[Collected data]

══════

(** The interface [idx] is open without mirror and policer; the packets are
    for this node's layer 3; the connection is translated; the translated
    packets are routed to a neighbour behind the interface [p_oif]. *)
Record on_path : Prop := {
  op_intf : intf_map T !! IntfKey idx 0 = Some (p_intf p);
  op_ifi : act_type (if_ca (p_intf p)) = DP_SET_IFI;
  op_mirr : si_mirr (set_ifi (p_intf p)) = 0;
  op_polid : si_polid (set_ifi (p_intf p)) = 0;
  op_tmac : tmac_map T !! TmacKey (fl_dst φ) 0 0 = Some (p_tmac p);
  op_l3 : act_type (tma_ca (p_tmac p)) = DP_SET_L3_EN;
  op_nat : nat_entry (p_act p);
  op_xip : 0 ≤ xip < 2 ^ 32; op_nrip : 0 ≤ nrip < 2 ^ 32; op_xport : 0 ≤ xport < 2 ^ 16;
  op_sess : sess_v4_map T !! sess4_key (nat_x (flow_md φ)) = None;
  op_rt : rt_v4_map T (rtv4_key (nat_x (flow_md φ))) = Some (p_rt p);
  op_nhnum : act_type (rt_ca (p_rt p)) = DP_SET_RT_NHNUM;
  op_nh0 : rnh_nh_num (rt_nh (p_rt p)) ≠ 0;
  op_nh : nh_map T !! rnh_nh_num (rt_nh (p_rt p)) = Some (p_nh p);
  op_neigh : act_type (nha_ca (p_nh p)) = DP_SET_NEIGH_L2;
  op_rnh : rnh_num next_hop = 0;
  op_dmac_len : length (l2_dmac next_hop) = 6%nat;
  op_smac_len : length (l2_smac next_hop) = 6%nat;
  op_dmac : dmac_map T !! DmacKey (l2_dmac next_hop) (l2_bd next_hop) = Some (p_dmac p);
  op_rmvlan : act_type (dma_ca (p_dmac p)) = DP_SET_RM_L2VLAN;
  op_tx : tx_intf_map T !! va_oport (vlan_act (p_dmac p)) = Some (p_oif p);
  op_oif : 0 ≤ p_oif p < 2 ^ 16
}.

(** The cache entry of the flow. *)
Definition right_entry (acts : dp_fc_tacts) : Prop :=
  ftrap (fcs_ca acts) = 0 ∧ fwrid (fcs_ca acts) = 0 ∧ oaux (fcs_ca acts) = p_oif p ∧
  cached acts DP_SET_RM_VXLAN = None ∧
  (∃ ta, fc_nat_act ta = nat_act (p_act p) ∧
     if snat then cached acts DP_SET_SNAT = Some ta
     else cached acts DP_SET_SNAT = None ∧ cached acts DP_SET_DNAT = Some ta) ∧
  cached acts DP_SET_RT_TUN_NH = None ∧ cached acts DP_SET_L3RT_TUN_NH = None ∧
  (∃ ta, nl2 ta = next_hop ∧ cached acts DP_SET_NEIGH_L2 = Some ta) ∧
  cached acts DP_SET_NEIGH_VXLAN = None ∧ cached acts DP_SET_ADD_L2VLAN = None ∧
  (∃ ta, l2ov ta = vlan_act (p_dmac p) ∧ cached acts DP_SET_RM_L2VLAN = Some ta).
End path.

(** ** The slow path *)
Section slow.
Context {K : Type} `{LoxiEnvLaws K} `{SkbEnvLaws K} `{!SkbReady K}.
Context (T : fwd_tables) (idx : Z) (φ : flow) (p : path) (Hp : on_path T idx φ p).
Context (s : lstate K) (HT : tables s = T) (Hidx : ifindex (skb s) = idx).
Abbreviation M := (mid s).

Definition slow_fc (fv : fc_maps) : fc_maps := eg_fc (p_nh p) (p_dmac p) (ct_fc (p_act p) fv).

Lemma wp_flow_l3 tail q act cm fv st κ Q :
  cm !! ct_key φ p = Some act → same_conn (p_act p) act →
  (∀ act' st κ, same_conn (p_act p) act' →
     Q (inr 0) (M (rt_md (p_rt p) (nat_x p (flow_x φ q 1))) (<[ct_key φ p := act']> cm)
                  (ct_fc (p_act p) fv) st κ)) →
  wpf (dp_ing_l3 tail) Q (M (in_md p (flow_x φ q 1)) cm fv st κ).
Proof.
  intros Hk Hs HQ. destruct Hp.
  apply wp_run, wp_bind, wp_bind, wp_mid_xf, wp_bind, wp_when; [done|intros _].
  apply wp_bind. unfold call_p. apply wp_bind, wp_call, (wp_ing_ct _ _ act); [exact Hk| |done|].
  { by eapply nat_entry_same. }
  intros act' st1 κ1 Hs'. apply wp_ret. pose proof Hs as [Hca Hna].
  assert (ct_md act = ct_md (p_act p)) as -> by (unfold ct_md; by rewrite Hca, Hna).
  assert (ct_fc act = ct_fc (p_act p)) as -> by (unfold ct_fc; by rewrite Hca, Hna).
  change (M _ _ _ _ _) with
    (M (nat_x p (flow_x φ q 1)) (<[ct_key φ p := act']> cm) (ct_fc (p_act p) fv) st1 κ1).
  apply wp_bind, wp_call, (wp_l3_fwd _ (p_rt p)); try done; try (by rewrite HT).
  - destruct op_nat0 as (_ & _ & _ & _ & Hv6 & _). unfold nat_x, ct_md, dp_pipe_set_nat.
    cbn. by rewrite Hv6.
  - intros st2 κ2. apply wp_ret, wp_ret, HQ. by eapply same_conn_trans.
Qed.

Lemma wp_flow_l2 tail q act cm fv st κ Q :
  cm !! ct_key φ p = Some act → same_conn (p_act p) act →
  (∀ act' st κ, same_conn (p_act p) act' →
     Q (inr 0) (M (out_x p (flow_x φ q 1)) (<[ct_key φ p := act']> cm) (slow_fc fv) st κ)) →
  wpf (dp_ing_l2 tail) Q (M (if_md (set_ifi (p_intf p)) (flow_x φ q 1)) cm fv st κ).
Proof.
  intros Hk Hs HQ. pose proof Hp as []. apply wp_run, wp_bind, wp_bind, wp_call.
  apply (wp_ing_l2_top _ (p_tmac p)); try done; [by rewrite HT|]. intros st1 κ1.
  change (M _ _ _ _ _) with (M (in_md p (flow_x φ q 1)) cm fv st1 κ1).
  unfold call_p. apply wp_bind, wp_call. unfold dp_ing_fwd. apply wp_run, wp_bind, wp_bind.
  unfold call_p. apply wp_bind, wp_call, (wp_flow_l3 _ _ act); [done..|]. intros act' st2 κ2 Hs'.
  apply wp_ret, wp_call, (wp_eg_l2 _ (p_nh p) (p_dmac p)); try done; try (by rewrite HT).
  intros st3 κ3. apply wp_ret, wp_ret, HQ, Hs'.
Qed.

(** The cache entry the slow path collects. *)
Definition new_entry (now : Z) (fv : fc_maps) : dp_fc_tacts :=
  fcas (slow_fc (fv <| fcas ::= new_fa now |>)) <| fc_zone := si_zone (set_ifi (p_intf p)) |>
    <| fcs_ca; oaux := u16 (p_oif p) |>.

Lemma new_entry_right now fv :
  length (fcta (fcas fv)) = 10%nat → right_entry p (new_entry now fv).
Proof.
  intros Hl. pose proof Hp as []. destruct op_nat0 as (Ht & _ & _ & Hfw & _).
  unfold new_entry, slow_fc, eg_fc, ct_fc, right_entry, snat.
  destruct fv as [m [c its z l] k]. cbn [fcta fcas] in Hl.
  do 10 (destruct l as [|? l]; [discriminate Hl|]). destruct l; [|discriminate Hl].
  assert (u16 (p_oif p) = p_oif p) as Ho by (by apply u16_id).
  destruct Ht as [E|E]; rewrite E; split_and!; try done; try exact Hfw; try exact Ho.
  all: eexists; split; cycle 1; [first [reflexivity | split; reflexivity]|reflexivity].
Qed.

(** The cache has the entry of the flow, or none. *)
Definition cache_ok (fv : fc_maps) : Prop :=
  length (fcta (fcas fv)) = 10%nat ∧
  ∀ acts, fc_v4_map fv !! fc_key φ = Some acts → right_entry p acts.

Lemma wp_insert_fcv4 now x cm fv st κ Q :
  oport (pm x) = va_oport (vlan_act (p_dmac p)) →
  length (fcta (fcas fv)) = 10%nat → xfck fv = fc_key φ → fc_v4_map fv !! fc_key φ = None →
  let fv1 := slow_fc (fv <| fcas ::= new_fa now |>)
               <| fcas; fc_zone := si_zone (set_ifi (p_intf p)) |> in
  (∀ r fv' κ, cache_ok fv' → Q r (M x cm fv' st κ)) →
  wpf dp_insert_fcv4 Q (M x cm fv1 st κ).
Proof.
  intros Ho Hl Hx Hm fv1 HQ. apply wp_run, wp_bind, wp_mid_xf, wp_bind, wp_mid_table.
  rewrite Ho, HT, (op_tx _ _ _ _ Hp). apply wp_bind, wp_mid_fc.
  set (fv2 := fv1 <| fcas; fcs_ca; oaux := u16 (p_oif p) |>).
  assert (fcas fv2 = new_entry now fv) as Hf by done.
  assert (length (fcta (fcas fv2)) = 10%nat) as Hl2.
  { unfold fv2, fv1, slow_fc, eg_fc, ct_fc, put_fcta. cbn.
    by rewrite !length_alter, length_map. }
  assert (xfck fv2 = fc_key φ) as Hk by exact Hx.
  assert (fc_v4_map fv2 !! fc_key φ = None) as Hn by exact Hm.
  clearbody fv2. apply wp_bind, wp_gets, wp_bind, wp_gets.
  change (fc (M x cm fv2 st κ)) with fv2. cbv beta. rewrite Hk, Hn. apply wp_bind.
  unfold wpb. change (lkern (M x cm fv2 st κ)) with κ.
  change (fc (M x cm fv2 st κ)) with fv2.
  pose proof (sk_fc_update_spec (fc_key φ) (fcas fv2) (fc_v4_map fv2) κ) as Hu.
  destruct (sk_fc_update _ _ _ _) as [m κ']. cbn [fst] in Hu.
  change (wpb (ret 0) Q Q (M x cm (fv2 <| fc_v4_map := m |>) st κ')).
  apply wp_ret, HQ. split; [exact Hl2|]. intros acts. cbn [fc_v4_map update eta_fc_maps].
  destruct Hu as [->| ->]; [|by rewrite Hn].
  rewrite lookup_insert_eq. intros [= <-]. rewrite Hf. by apply new_entry_right.
Qed.

(** The packet's metadata at the end of the slow path. *)
Definition res_md (x : xfi) : xfi := x <| pm; phit ::= λ h, Z.lor h LLB_DP_RES_HIT |>.

Lemma fc_cap_intro x :
  pipe_act (pm x) = LLB_PIPE_RDR → phit (pm x) = 0xb → tun_type (tm x) = 0 →
  dl_type (l2m x) = bpf_htons ETH_P_IP → ipolid (qm x) = 0 → xlate_proto (nm x) = 0 →
  dp_rec (pm x) = 0 → mirr (pm x) = 0 → LL_PIPE_FC_CAP x = true.
Proof. unfold LL_PIPE_FC_CAP. by intros -> -> -> -> -> -> -> ->. Qed.

Lemma out_x_fc_cap q : LL_PIPE_FC_CAP (out_x p (flow_x φ q 1)) = true.
Proof.
  pose proof Hp as []. apply fc_cap_intro; [| | | |exact op_polid0| | |exact op_mirr0]; reflexivity.
Qed.

Lemma wp_flow_slow tail prog q act cm fv st κ Q :
  tail LLB_DP_CT_PGM_ID = Some prog →
  cm !! ct_key φ p = Some act → same_conn (p_act p) act →
  length (fcta (fcas fv)) = 10%nat → xfck fv = fc_key φ → fc_v4_map fv !! fc_key φ = None →
  (∀ act' fv' st κ, same_conn (p_act p) act' → cache_ok fv' →
     wpf prog (λ v, Q (inl v))
       (M (res_md (out_x p (flow_x φ q 1))) (<[ct_key φ p := act']> cm) fv' st κ)) →
  wpf (dp_ing_slow_main tail) Q (M (flow_x φ q 1) cm fv st κ).
Proof.
  intros Htail Hk Hs Hl Hx Hm HQ. pose proof Hp as []. apply wp_run, wp_bind, wp_bind, wp_mid_time.
  intros now κ1 _. apply wp_bind, wp_mid_fc, wp_bind, wp_mid_xf, wp_bind.
  change (mirr (pm (flow_x φ q 1)) =? 0) with true. cbn [negb].
  apply wp_bind, wp_call, (wp_ing _ (p_intf p)); [by rewrite HT, Hidx|done..|]. intros st2 κ2.
  apply wp_bind, wp_mid_xf, wp_when; [intros _|done].
  unfold call_p. apply wp_bind, wp_bind, wp_call, (wp_flow_l2 _ _ act); [done..|].
  intros act' st3 κ3 Hs'. apply wp_ret, wp_bind, wp_mid_xf. rewrite out_x_fc_cap. cbn [when].
  apply wp_bind, wp_mid_fc, wp_bind, wp_call.
  eapply wp_insert_fcv4; [reflexivity|exact Hl|exact Hx|exact Hm|].
  intros r fv' κ4 Hc. apply wp_ret, wp_bind, wp_mid_upd, wp_bind. unfold bpf_tail_call.
  rewrite Htail. apply wp_bind, wp_call. eapply wpf_mono; [by apply HQ|].
  intros v s' HQ'. by apply wp_return.
Qed.
End slow.

(** ** The deparser *)
Section deparse.
Context {K : Type} `{LoxiEnvLaws K} `{SkbEnvLaws K} `{!SkbReady K}.
Implicit Types (s : lstate K).

(** A packet to be translated within IPv4, outside of tunnels. *)
Record to_translate (p : path) (x : xfi) : Prop := {
  tt_nf : nf (pm x) = if snat p then LLB_NAT_SRC else LLB_NAT_DST;
  tt_xip : nxip4 x = xip p; tt_nrip : xa0 (nm_nrip (nm x)) = nrip p;
  tt_xport : nm_nxport (nm x) = xport p;
  tt_dsr : nm_dsr (nm x) = 0; tt_nv6 : nm_nv6 (nm x) = 0;
  tt_ip : dl_type (l2m x) = bpf_htons ETH_P_IP;
  tt_decap : tun_decap (tm x) = 0; tt_tid : new_tunnel_id (tm x) = 0 }.

Lemma wp_unparse_always p tail f pad s (Q : Z + Z → lstate K → Prop) :
  lpkt s = encode f ++ pad → frame_ok f = true → is_v4 f = true → bytes_ok (encode f) →
  parsed f (xf s) → to_translate p (xf s) →
  0 ≤ xip p < 2 ^ 32 → 0 ≤ nrip p < 2 ^ 32 → 0 ≤ xport p < 2 ^ 16 →
  (∀ t κ, well_translated (snat p) f (xip p) (nrip p) (xport p) t →
     Q (inr 0) (s <| lpkt := encode (with_tup f t) ++ pad |> <| lkern := κ |>
                  <| xf := nat_md t (xf s) |>)) →
  wpf (dp_unparse_packet_always tail) Q s.
Proof.
  intros E Hok Hv4 Hb Hpa [] Hx Hn Hpo HQ. apply wp_run, wp_bind, wp_bind, wp_gets.
  cbv zeta. rewrite tt_nf0, tt_dsr0, tt_nv7, tt_xip0, tt_xport0.
  unfold is_v6. rewrite tt_ip0. eval_eqb. rewrite andb_true_r.
  apply wp_bind.
  match goal with |- wpb ?c ?QR ?QN s => assert
    (wpb (drop_if (call_p ((if snat p then dp_do_snat else dp_do_dnat) tail (xip p) (xport p))) DP_DROP)
       QR QN s) as W; [|by destruct (snat p)] end.
  apply wp_bind, wp_bind, wp_call. eapply (wp_translate (snat p) tail f pad (xip p) (xport p)); try done.
  { by rewrite tt_nrip0. }
  rewrite tt_nrip0. intros t κ Ht. apply wp_ret, wp_ret, wp_bind, wp_gets.
  match goal with |- wpb _ _ _ ?s' => change (xf s') with (nat_md t (xf s)) end.
  change (tm (nat_md t (xf s))) with (tm (xf s)). rewrite tt_decap0, tt_tid0.
  apply wp_bind, wp_ret, wp_ret, wp_ret. by apply HQ.
Qed.

(** [f] with the link-layer addresses of the metadata. *)
Lemma wp_put_macs f pad m {R} (QR : R → lstate K → Prop) QN s :
  lpkt s = encode f ++ pad → frame_ok f = true →
  length (dl_dst m) = 6%nat → length (dl_src m) = 6%nat →
  QN tt (s <| lpkt := encode (with_macs f m) ++ pad |>) → wpb (put_macs m) QR QN s.
Proof.
  intros E (Hd & Hs & _)%frame_ok_inv Hmd Hms HQ. unfold encode in E, HQ. rewrite <-app_assoc in E, HQ.
  unfold eth_fields in E.
  apply wp_bind. eapply (wp_store_bytes_field [] _ _ 0 (f_dst f)); [exact E|done|congruence|done|].
  set (s1 := set_pkt _ s).
  assert (lpkt s1 = concat [dl_dst m; f_src f; le_bytes 2 (ethertype (f_l3 f))] ++ l3_bytes f ++ pad)
    as E1 by done.
  eapply (wp_store_bytes_field [] _ _ 1 (f_src f)); [exact E1|done|congruence| |exact HQ].
  cbn [take concat]. rewrite length_app, Hmd. done.
Qed.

══════

PROBLEM DESCRIPTION.
Please output exactly the lines between the one holding "(∀ r fv' κ, cache_ok" and the one holding "assert (fcas fv2" in the records above, inclusive, and nothing more.

PROBLEM SOLUTION.
  (∀ r fv' κ, cache_ok fv' → Q r (M x cm fv' st κ)) →
  wpf dp_insert_fcv4 Q (M x cm fv1 st κ).
Proof.
  intros Ho Hl Hx Hm fv1 HQ. apply wp_run, wp_bind, wp_mid_xf, wp_bind, wp_mid_table.
  rewrite Ho, HT, (op_tx _ _ _ _ Hp). apply wp_bind, wp_mid_fc.
  set (fv2 := fv1 <| fcas; fcs_ca; oaux := u16 (p_oif p) |>).
  assert (fcas fv2 = new_entry now fv) as Hf by done.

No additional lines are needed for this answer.